* [The task] Every line in the entries that holds the word "order" counts toward the answer, which should be a single number.

* [Records for processing]
(* ===== verification/MatrixAccess.v ===== *)
(** * MatrixAccess: what the factorisation needs of its input matrix

    [pivoted_cholesky] never reads the whole matrix.  It asks for the shape
    (lines 10-11), the diagonal (lines 15-19) and, once per iteration, one
    row per batch element (lines 58-61).  The matrix is either a dense
    tensor or a [LazyTensor]; the code tells them apart with [isinstance].
    The model replaces the run-time test by a type class with one instance
    per kind:

    - [dense]: a tensor of shape [batch_shape + (rows, cols)], stored as a
      list over the flattened batch; its diagonal is what
      [NonLazyTensor(matrix).diag()] returns.
    - a [LazyTensor] (lines 15-17 and 59-60) is any other instance: its
      diagonal is [_approx_diag()] and a fetched row is [evaluate()]d.  The
      class [LazyTensor] is not part of the sources; the instance [lazy] of
      [LazyAccess] is the least object with these methods, and the
      theorems hold for every instance that obeys the laws.

    [MatrixAccessLaws] states what the factorisation relies on: a
    well-formed matrix yields a diagonal of the right shape and a row of the
    right length for every valid index.  The factorisation's theorems are
    proved against these laws. *)

From S2P Require Import Prelude Scalar Tensor.

Class MatrixAccess (F M : Type) : Type := {
  (** [matrix.shape[:-2]] *)
  ma_batch_shape : M → list nat;
  (** [matrix.shape[-2:]], as (rows, columns) *)
  ma_matrix_shape : M → nat * nat;
  (** the diagonal of every batch element (lines 15-19) *)
  ma_diag : M → res (list (list F));
  (** [matrix[i_1, ..., i_k, r, :]], evaluated: one row of one batch element *)
  ma_row : M → list nat → nat → res (list F);
  (** the entry at row [r], column [c] of flat batch element [f], when it exists *)
  ma_entry : M → nat → nat → nat → option F;
}.

(** The side length used by the factorisation: [matrix_shape[-1]]. *)
Definition ma_n {F M} `{MatrixAccess F M} (matrix : M) : nat :=
  (ma_matrix_shape matrix).2.

Class MatrixAccessLaws (F M : Type) `{MatrixAccess F M} : Type := {
  (** well-formed square matrices *)
  ma_wf : M → Prop;
  ma_wf_square matrix :
    ma_wf matrix → (ma_matrix_shape matrix).1 = (ma_matrix_shape matrix).2;
  (** the diagonal has one vector of length [n] per batch element, and holds
      the diagonal entries *)
  ma_diag_wf matrix :
    ma_wf matrix →
    ∃ d, ma_diag matrix = Val d ∧
         length d = numel (ma_batch_shape matrix) ∧
         Forall (λ v, length v = ma_n matrix) d ∧
         ∀ f v i x, d !! f = Some v → v !! i = Some x →
                    ma_entry matrix f i i = Some x;
  (** a row fetched at a valid index has length [n] and holds the entries of
      that row *)
  ma_row_wf matrix idx f r :
    ma_wf matrix →
    ravel (ma_batch_shape matrix) idx = Val f → r < ma_n matrix →
    ∃ row, ma_row matrix idx r = Val row ∧ length row = ma_n matrix ∧
           ∀ c x, row !! c = Some x → ma_entry matrix f r c = Some x;
}.

(** ** Dense tensors *)

Record dense (F : Type) : Type := Dense {
  d_batch_shape : list nat;
  d_rows : nat;
  d_cols : nat;
  d_data : list (list (list F));
}.
Arguments Dense {F} _ _ _ _.
Arguments d_batch_shape {F} _.
Arguments d_rows {F} _.
Arguments d_cols {F} _.
Arguments d_data {F} _.

Section dense.
Context {F : Type}.

(** [NonLazyTensor(matrix).diag()] on one batch element. *)
Definition dense_diag1 (k : nat) (A : list (list F)) : res (list F) :=
  mapM (λ i, row ← index A i; index row i) (seq 0 k).

Definition dense_diag (t : dense F) : res (list (list F)) :=
  mapM (dense_diag1 (d_rows t `min` d_cols t)) (d_data t).

Definition dense_row (t : dense F) (idx : list nat) (r : nat) : res (list F) :=
  f ← ravel (d_batch_shape t) idx;
  A ← index (d_data t) f;
  index A r.

Definition dense_entry (t : dense F) (f r c : nat) : option F :=
  A ← d_data t !! f; row ← A !! r; row !! c.

(** The batch element at flat position [f], as a tensor without batch
    dimensions. *)
Definition dense_select (t : dense F) (f : nat) : dense F :=
  Dense [] (d_rows t) (d_cols t) (take 1 (drop f (d_data t))).

#[export] Instance dense_access : MatrixAccess F (dense F) := {|
  ma_batch_shape := d_batch_shape;
  ma_matrix_shape t := (d_rows t, d_cols t);
  ma_diag := dense_diag;
  ma_row := dense_row;
  ma_entry := dense_entry;
|}.

(** The data of a dense tensor fills its shape, and the matrices are square. *)
Record dense_wf (t : dense F) : Prop := {
  dwf_square : d_rows t = d_cols t;
  dwf_batch : length (d_data t) = numel (d_batch_shape t);
  dwf_rows : Forall (λ A, length A = d_rows t) (d_data t);
  dwf_cols : Forall (Forall (λ row, length row = d_cols t)) (d_data t);
}.

#[export] Instance dense_wf_dec (t : dense F) : Decision (dense_wf t).
Proof.
  refine (match decide (d_rows t = d_cols t
    ∧ length (d_data t) = numel (d_batch_shape t)
    ∧ Forall (λ A, length A = d_rows t) (d_data t)
    ∧ Forall (Forall (λ row, length row = d_cols t)) (d_data t))
    with left Hd => left _ | right Hn => right _ end).
  - by destruct Hd as (?&?&?&?).
  - intros []. by apply Hn.
Defined.

Lemma dense_wf_lookup t f A r row :
  dense_wf t → d_data t !! f = Some A → A !! r = Some row →
  length A = d_rows t ∧ length row = d_cols t.
Proof.
  intros [_ _ Hr Hc] HA Hrow. split.
  - by eapply (Forall_lookup_1 _ _ _ _ Hr).
  - pose proof (Forall_lookup_1 _ _ _ _ Hc HA) as HcA.
    by apply (Forall_lookup_1 _ _ _ _ HcA Hrow).
Qed.

Lemma dense_diag1_wf t A :
  dense_wf t → A ∈ d_data t →
  ∃ v, dense_diag1 (d_rows t `min` d_cols t) A = Val v ∧
       length v = d_cols t ∧
       ∀ i x, v !! i = Some x → ∃ row, A !! i = Some row ∧ row !! i = Some x.
Proof.
  intros Hwf [f HA]%list_elem_of_lookup.
  pose proof (dwf_square _ Hwf) as Hsq. rewrite Hsq, Nat.min_id.
  assert (Hi : ∀ i, i < d_cols t →
            ∃ row x, A !! i = Some row ∧ row !! i = Some x).
  { intros i Hlt.
    destruct (lookup_lt_is_Some_2 A i) as [row Hrow].
    { destruct (A !! 0) eqn:E.
      - destruct (dense_wf_lookup _ _ _ _ _ Hwf HA E). lia.
      - apply lookup_ge_None in E.
        pose proof (Forall_lookup_1 _ _ _ _ (dwf_rows _ Hwf) HA). simpl in *. lia. }
    destruct (dense_wf_lookup _ _ _ _ _ Hwf HA Hrow) as [_ Hlen].
    destruct (lookup_lt_is_Some_2 row i) as [x Hx]; [lia|]. eauto. }
  destruct (mapM_res_is_Val (λ i, row ← index A i; index row i) (seq 0 (d_cols t)))
    as [v Hv].
  { apply Forall_forall. intros i [_ ?]%elem_of_seq.
    destruct (Hi i) as (row&x&Hrow&Hx); [lia|].
    exists x. apply bind_Val. exists row. by rewrite !index_Val. }
  exists v. split; [done|]. split.
  { apply mapM_res_length in Hv. by rewrite length_seq in Hv. }
  intros i x Hx.
  assert (i < d_cols t) as Hlt.
  { apply lookup_lt_Some in Hx. apply mapM_res_length in Hv.
    rewrite length_seq in Hv. lia. }
  destruct (mapM_res_lookup _ _ _ i i Hv) as (y&Hy&Hb); [by apply lookup_seq_0|].
  simplify_res. apply index_Val in Ha. apply index_Val in Hb.
  simplify_eq. eauto.
Qed.

#[export] Program Instance dense_laws : MatrixAccessLaws F (dense F) := {|
  ma_wf := dense_wf;
|}.
Next Obligation. intros t Hwf. apply Hwf. Qed.
Next Obligation.
  intros t Hwf. unfold ma_n. simpl.
  assert (∃ d, Forall2 (λ A v, dense_diag1 (d_rows t `min` d_cols t) A = Val v
            ∧ length v = d_cols t
            ∧ ∀ i x, v !! i = Some x → ∃ row, A !! i = Some row ∧ row !! i = Some x)
            (d_data t) d) as [d Hd].
  { assert (Forall (λ A, A ∈ d_data t) (d_data t)) as Hall
      by by apply Forall_forall.
    induction Hall as [|A l HA _ [d IH]]; [by exists []|].
    destruct (dense_diag1_wf t A Hwf HA) as (v&?&?&?).
    exists (v :: d). by constructor. }
  exists d. split; [|split; [|split]].
  - apply mapM_res_Val. eapply Forall2_impl; [exact Hd|]. by intros ?? [??].
  - rewrite <-(dwf_batch _ Hwf). symmetry. by eapply Forall2_length.
  - apply Forall_forall. intros v [f Hv]%list_elem_of_lookup.
    destruct (Forall2_lookup_r _ _ _ _ _ Hd Hv) as (A&_&_&?&_). done.
  - intros f v i x Hv Hx.
    destruct (Forall2_lookup_r _ _ _ _ _ Hd Hv) as (A&HA&_&_&Hent).
    destruct (Hent _ _ Hx) as (row&Hrow&Hx').
    unfold dense_entry. rewrite HA. simpl. rewrite Hrow. done.
Qed.
Next Obligation.
  intros t idx f r Hwf Hf Hr. unfold ma_n in *. simpl in *.
  pose proof (ravel_lt _ _ _ Hf) as Hlt.
  destruct (lookup_lt_is_Some_2 (d_data t) f) as [A HA].
  { by rewrite (dwf_batch _ Hwf). }
  destruct (lookup_lt_is_Some_2 A r) as [row Hrow].
  { rewrite (Forall_lookup_1 _ _ _ _ (dwf_rows _ Hwf) HA).
    by rewrite (dwf_square _ Hwf). }
  exists row. split; [|split].
  - unfold dense_row. apply bind_Val. exists f. split; [done|].
    apply bind_Val. exists A. by rewrite !index_Val.
  - by destruct (dense_wf_lookup _ _ _ _ _ Hwf HA Hrow).
  - intros c x Hx. unfold dense_entry. rewrite HA. simpl. rewrite Hrow. done.
Qed.
End dense.
(* ===== verification/Examples.v ===== *)
(** * Examples: concrete matrices

    Small inputs on which the definitions are run: exact rational matrices
    whose pivots are squares of rationals (so that [Qc_sqrt] is exact on
    them), and binary64 matrices for the behaviours of IEEE arithmetic. *)

From Stdlib Require Import QArith Qcanon Floats.
From S2P Require Import Prelude Scalar ScalarInstances Tensor MatrixAccess.

(** [[4 2] [2 2]], no batch dimension: pivots 4 and 1. *)
Definition A22 : dense Qc :=
  Dense [] 2 2 [[[qc 4 1; qc 2 1]; [qc 2 1; qc 2 1]]].

(** A batch of two 3 x 3 matrices.  The first has pivots 9, 4, 1 in the
    order of the rows 2, 0, 1; the second is diagonal with pivots 4, 1 and
    1/4. *)
Definition B233 : dense Qc :=
  Dense [2] 3 3
    [ [[qc 5 1; qc 2 1; qc 3 1]; [qc 2 1; qc 5 1; qc 6 1]; [qc 3 1; qc 6 1; qc 9 1]];
      [[qc 1 4; qc 0 1; qc 0 1]; [qc 0 1; qc 4 1; qc 0 1]; [qc 0 1; qc 0 1; qc 1 1]] ].

(** A batch of shape (2, 0): no batch elements. *)
Definition E20 : dense Qc := Dense [2; 0] 2 2 [].

(** A symmetric matrix that is not positive semi-definite. *)
Definition N22 : dense Qc :=
  Dense [] 2 2 [[[qc 1 1; qc 10 1]; [qc 10 1; qc 1 1]]].

(** A binary64 matrix with a negative diagonal. *)
Definition Fneg : dense float :=
  Dense [] 2 2 [[[-1; 0]; [0; -2]]]%float.

(** A binary64 positive definite matrix. *)
Definition F33 : dense float :=
  Dense [] 3 3 [[[4; 2; 2]; [2; 5; 3]; [2; 3; 6]]]%float.

(** A binary64 batch of the matrix of ones, which is positive
    semi-definite of rank one, and the identity. *)
Definition Frank : dense float :=
  Dense [2] 3 3 [ [[1; 1; 1]; [1; 1; 1]; [1; 1; 1]];
                  [[1; 0; 0]; [0; 1; 0]; [0; 0; 1]] ]%float.

Lemma A22_wf : ma_wf A22.
Proof. by apply (bool_decide_unpack _). Qed.

Lemma B233_wf : ma_wf B233.
Proof. by apply (bool_decide_unpack _). Qed.

Lemma E20_wf : ma_wf E20.
Proof. by apply (bool_decide_unpack _). Qed.

Lemma N22_wf : ma_wf N22.
Proof. by apply (bool_decide_unpack _). Qed.
(* ===== verification/PivotedCholeskyInvariants.v ===== *)
(** * PivotedCholeskyInvariants: what the loop maintains

    Invariants of the loop of [pivoted_cholesky] that hold for every element
    type, proved on the total reading and by rule induction on the
    iterations ([loop_elem_invariant]):

    - the rows of [L] from [m] on are all zero (the remark at line 55);
    - the first [m] entries of the permutation, the pivots chosen so far,
      are never moved again;
    - row [j < m] of [L] is zero in the columns of the pivots chosen before
      [j]: in pivot order, the factor is triangular;
    - the entry of row [j < m] at its own pivot is the square root of the
      diagonal value held there;
    - while [m < n], [errors] is the 1-norm of the diagonal still to be
      factored. *)

From S2P Require Import Prelude Scalar ScalarInstances Tensor MatrixAccess.
From S2P Require Import Examples PivotedCholesky PivotedCholeskySpec.
From S2P Require Import PivotedCholeskyProofs.

Section invariants.
Context {F : Type} `{Scalar F} {M : Type} `{MatrixAccessLaws F M}.
Implicit Types (matrix : M) (st : state F) (e : elem F) (m n mi f : nat).

(** One iteration for the batch element at flat position [f]. *)
Definition elem_step matrix m f e : elem F :=
  post_t m (ma_n matrix) (pre_t m e).2 (row_t matrix f (pre_t m e).2) (pre_t m e).1.

(** The rows of [L] from [m] on are zero. *)
Definition rows_zero n m e : Prop :=
  ∀ j row, m ≤ j → L e !! j = Some row → row = zeros n.

(** In the columns of earlier pivots, row [j < m] is zero. *)
Definition pivot_triangular m e : Prop :=
  ∀ j i, j < m → i < j → (L e !!! j) !!! (permutation e !!! i) = szero.

(** The entry of row [j < m] at its pivot is the square root of the
    diagonal entry kept at that pivot. *)
Definition pivot_entries m e : Prop :=
  ∀ j, j < m →
    (L e !!! j) !!! (permutation e !!! j)
    = ssqrt (matrix_diag e !!! (permutation e !!! j)).

(** The diagonal entries still to be factored: those at the positions of
    the permutation from [m] on. *)
Definition remaining m e : list F :=
  gather_t (matrix_diag e) (drop m (permutation e)).

(** While columns remain, [errors] is the 1-norm of the remaining diagonal
    (line 26 before the loop, line 79 in it). *)
Definition errors_inv n m e : Prop := m < n → errors e = norm1 (remaining m e).

Lemma rows_t_lookup matrix (pi_m : list nat) f :
  f < length pi_m →
  rows_t matrix pi_m !! f = Some (row_t matrix f (pi_m !!! f)).
Proof.
  intros Hf. unfold rows_t. rewrite list_lookup_fmap.
  by rewrite lookup_seq_0.
Qed.
(* ===== verification/QuadraticForms.v ===== *)
(** * QuadraticForms: positive definite and positive semi-definite forms

    The matrices the module is written for are symmetric and positive
    semi-definite.  This file holds what the theorems on the values of the
    factors need of such matrices, for forms given by their entries:

    - [bform n a u v] is [u' a v]; [pd_fun] and [psd_fun] are positive
      definiteness and semi-definiteness; both are kept when the
      coordinates are permuted;
    - an entry of a semi-definite symmetric form is bounded by its trace
      ([psd_entry_le_trace]); a system with a positive definite matrix has
      at most one solution ([pd_system_unique]);
    - the residual of a partial factorisation: when the rows [l] reproduce
      the first [m] rows of a symmetric form [a], the form
      [a - l' l] takes at [z] the value that [a] takes at a corrected
      vector ([residual_form]), so it is semi-definite when [a] is
      ([residual_psd]). *)

From Stdlib Require Import Ring Field.
From S2P Require Import Prelude Scalar Tensor Matrix MatrixAlgebra.
From S2P Require Import DenseSolver DenseSolverProofs.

* [Task output] 2